### Source data
(* ===== verification/KspClient.v ===== *)
(** * [internal/kspclient] and [internal/kspcommon]

    The client every key storage provider uses: its configuration, the global
    client and its connection, the cached list of remote keys, the keys
    installed for the provider, and signing.  The remote service is the outcome
    of its two calls ([Rpc]); the platform's certificate store is any
    [CertBackend]. *)

From stdpp Require Import base list sets gmap strings.
From Stdlib Require Import ZArith Lia Ascii.
From S2P Require Import Prelude GoStrings GoNet GoCrypto Samples CertTypes CertFileStore CertService.
From S2P Require Import TlsUtil.

Definition ProviderName_ksp : string := "Fred Proxy Key Storage Provider".
Definition KSPLibrary : string := "fredprx_ksp.dll".
Definition ConfigDir : string := "fredprx-ksp".

(** ** [config.go] and [paths.go] *)

Record KspConfig := { Addr_ : string; CA : string; Cert : string; Key : string }.
#[export] Instance KspConfig_eq_dec : EqDecision KspConfig.
Proof. solve_decision. Defined.

(** The process environment and the calls that write configuration. *)
Class Host := {
  os_Getenv : string → string;
  filepath_Abs : string → outcome string;
  Unmarshal_config : list Z → outcome KspConfig;
  MarshalIndent_config : KspConfig → outcome (list Z);
  os_MkdirAll : string → outcome ();
}.

Definition os_ErrInvalid : error := ErrVar "os.ErrInvalid" "invalid argument".

Section config.
Context `{FileSystem} `{Host}.

Definition DataDir : string :=
  let base := os_Getenv "ProgramData" in
  let base := if bool_decide (base = "") then "C:\ProgramData" else base in
  filepath_Join base ConfigDir.

Definition ConfigPath : string := filepath_Join DataDir "config.json".

Definition LoadConfig (path : string) : outcome KspConfig :=
  let path := if bool_decide (path = "") then ConfigPath else path in
  data ← os_ReadFile path;
  cfg ← Unmarshal_config data;
  if bool_decide (Addr_ cfg = "") then Fail os_ErrInvalid else Ret cfg.

(** [None] is the nil configuration. *)
Definition LoadConfigFromEnv : option KspConfig :=
  let addr := os_Getenv "KSP11_ADDR" in
  if bool_decide (addr = "") then None
  else Some {| Addr_ := addr; CA := os_Getenv "KSP11_CA"; Cert := os_Getenv "KSP11_CERT";
               Key := os_Getenv "KSP11_KEY" |}.

(** [if p != "" { abs, err := filepath.Abs(p); ... p = abs }]. *)
Definition abs_if_set (p : string) : outcome string :=
  if bool_decide (p = "") then Ret p else filepath_Abs p.

(** [SaveConfig]: the configuration as the caller finds it afterwards, and on
    success the file written; [write] is the outcome of [os.WriteFile]. *)
Definition SaveConfig (write : string → list Z → outcome ()) (cfg : KspConfig) (path : string)
    : outcome (string * list Z) * KspConfig :=
  let path := if bool_decide (path = "") then ConfigPath else path in
  match os_MkdirAll DataDir with
  | Fail e => (Fail e, cfg)
  | Panic => (Panic, cfg)
  | Ret _ =>
      match abs_if_set (CA cfg) with
      | Fail e => (Fail e, cfg)
      | Panic => (Panic, cfg)
      | Ret ca =>
          let cfg := {| Addr_ := Addr_ cfg; CA := ca; Cert := Cert cfg; Key := Key cfg |} in
          match abs_if_set (Cert cfg) with
          | Fail e => (Fail e, cfg)
          | Panic => (Panic, cfg)
          | Ret cert =>
              let cfg := {| Addr_ := Addr_ cfg; CA := CA cfg; Cert := cert; Key := Key cfg |} in
              match abs_if_set (Key cfg) with
              | Fail e => (Fail e, cfg)
              | Panic => (Panic, cfg)
              | Ret key =>
                  let cfg := {| Addr_ := Addr_ cfg; CA := CA cfg; Cert := Cert cfg; Key := key |} in
                  (data ← MarshalIndent_config cfg; _ ← write path data; Ret (path, data), cfg)
              end
          end
      end
  end.
End config.

(** ** [client.go] *)

Definition ErrNotInstalled : error :=
  ErrVar "kspclient.ErrNotInstalled" "certificate not installed in store for KSP provider".

(** In nanoseconds, as are all times. *)
Definition listCacheTTL : Z := 30 * 10 ^ 9.

Record KeyInfo := {
  ki_Thumbprint : string;
  ki_Subject : string;
  ki_Issuer : string;
  ki_KeyAlgorithm : string;
  ki_KeySize : Z;
  ki_CertificateDER : list Z;
  ki_RSAPublicBlob : list Z;
}.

### The problem
From the data above, copy each line exactly.

### Answer for the task
(* ===== verification/KspClient.v ===== *)
(** * [internal/kspclient] and [internal/kspcommon]

    The client every key storage provider uses: its configuration, the global
    client and its connection, the cached list of remote keys, the keys
    installed for the provider, and signing.  The remote service is the outcome
    of its two calls ([Rpc]); the platform's certificate store is any
    [CertBackend]. *)

From stdpp Require Import base list sets gmap strings.
From Stdlib Require Import ZArith Lia Ascii.
From S2P Require Import Prelude GoStrings GoNet GoCrypto Samples CertTypes CertFileStore CertService.
From S2P Require Import TlsUtil.

Definition ProviderName_ksp : string := "Fred Proxy Key Storage Provider".
Definition KSPLibrary : string := "fredprx_ksp.dll".
Definition ConfigDir : string := "fredprx-ksp".

(** ** [config.go] and [paths.go] *)

Record KspConfig := { Addr_ : string; CA : string; Cert : string; Key : string }.
#[export] Instance KspConfig_eq_dec : EqDecision KspConfig.
Proof. solve_decision. Defined.

(** The process environment and the calls that write configuration. *)
Class Host := {
  os_Getenv : string → string;
  filepath_Abs : string → outcome string;
  Unmarshal_config : list Z → outcome KspConfig;
  MarshalIndent_config : KspConfig → outcome (list Z);
  os_MkdirAll : string → outcome ();
}.

Definition os_ErrInvalid : error := ErrVar "os.ErrInvalid" "invalid argument".

Section config.
Context `{FileSystem} `{Host}.

Definition DataDir : string :=
  let base := os_Getenv "ProgramData" in
  let base := if bool_decide (base = "") then "C:\ProgramData" else base in
  filepath_Join base ConfigDir.

Definition ConfigPath : string := filepath_Join DataDir "config.json".

Definition LoadConfig (path : string) : outcome KspConfig :=
  let path := if bool_decide (path = "") then ConfigPath else path in
  data ← os_ReadFile path;
  cfg ← Unmarshal_config data;
  if bool_decide (Addr_ cfg = "") then Fail os_ErrInvalid else Ret cfg.

(** [None] is the nil configuration. *)
Definition LoadConfigFromEnv : option KspConfig :=
  let addr := os_Getenv "KSP11_ADDR" in
  if bool_decide (addr = "") then None
  else Some {| Addr_ := addr; CA := os_Getenv "KSP11_CA"; Cert := os_Getenv "KSP11_CERT";
               Key := os_Getenv "KSP11_KEY" |}.

(** [if p != "" { abs, err := filepath.Abs(p); ... p = abs }]. *)
Definition abs_if_set (p : string) : outcome string :=
  if bool_decide (p = "") then Ret p else filepath_Abs p.

(** [SaveConfig]: the configuration as the caller finds it afterwards, and on
    success the file written; [write] is the outcome of [os.WriteFile]. *)
Definition SaveConfig (write : string → list Z → outcome ()) (cfg : KspConfig) (path : string)
    : outcome (string * list Z) * KspConfig :=
  let path := if bool_decide (path = "") then ConfigPath else path in
  match os_MkdirAll DataDir with
  | Fail e => (Fail e, cfg)
  | Panic => (Panic, cfg)
  | Ret _ =>
      match abs_if_set (CA cfg) with
      | Fail e => (Fail e, cfg)
      | Panic => (Panic, cfg)
      | Ret ca =>
          let cfg := {| Addr_ := Addr_ cfg; CA := ca; Cert := Cert cfg; Key := Key cfg |} in
          match abs_if_set (Cert cfg) with
          | Fail e => (Fail e, cfg)
          | Panic => (Panic, cfg)
          | Ret cert =>
              let cfg := {| Addr_ := Addr_ cfg; CA := CA cfg; Cert := cert; Key := Key cfg |} in
              match abs_if_set (Key cfg) with
              | Fail e => (Fail e, cfg)
              | Panic => (Panic, cfg)
              | Ret key =>
                  let cfg := {| Addr_ := Addr_ cfg; CA := CA cfg; Cert := Cert cfg; Key := key |} in
                  (data ← MarshalIndent_config cfg; _ ← write path data; Ret (path, data), cfg)
              end
          end
      end
  end.
End config.

(** ** [client.go] *)

Definition ErrNotInstalled : error :=
  ErrVar "kspclient.ErrNotInstalled" "certificate not installed in store for KSP provider".

(** In nanoseconds, as are all times. *)
Definition listCacheTTL : Z := 30 * 10 ^ 9.

Record KeyInfo := {
  ki_Thumbprint : string;
  ki_Subject : string;
  ki_Issuer : string;
  ki_KeyAlgorithm : string;
  ki_KeySize : Z;
  ki_CertificateDER : list Z;
  ki_RSAPublicBlob : list Z;
}.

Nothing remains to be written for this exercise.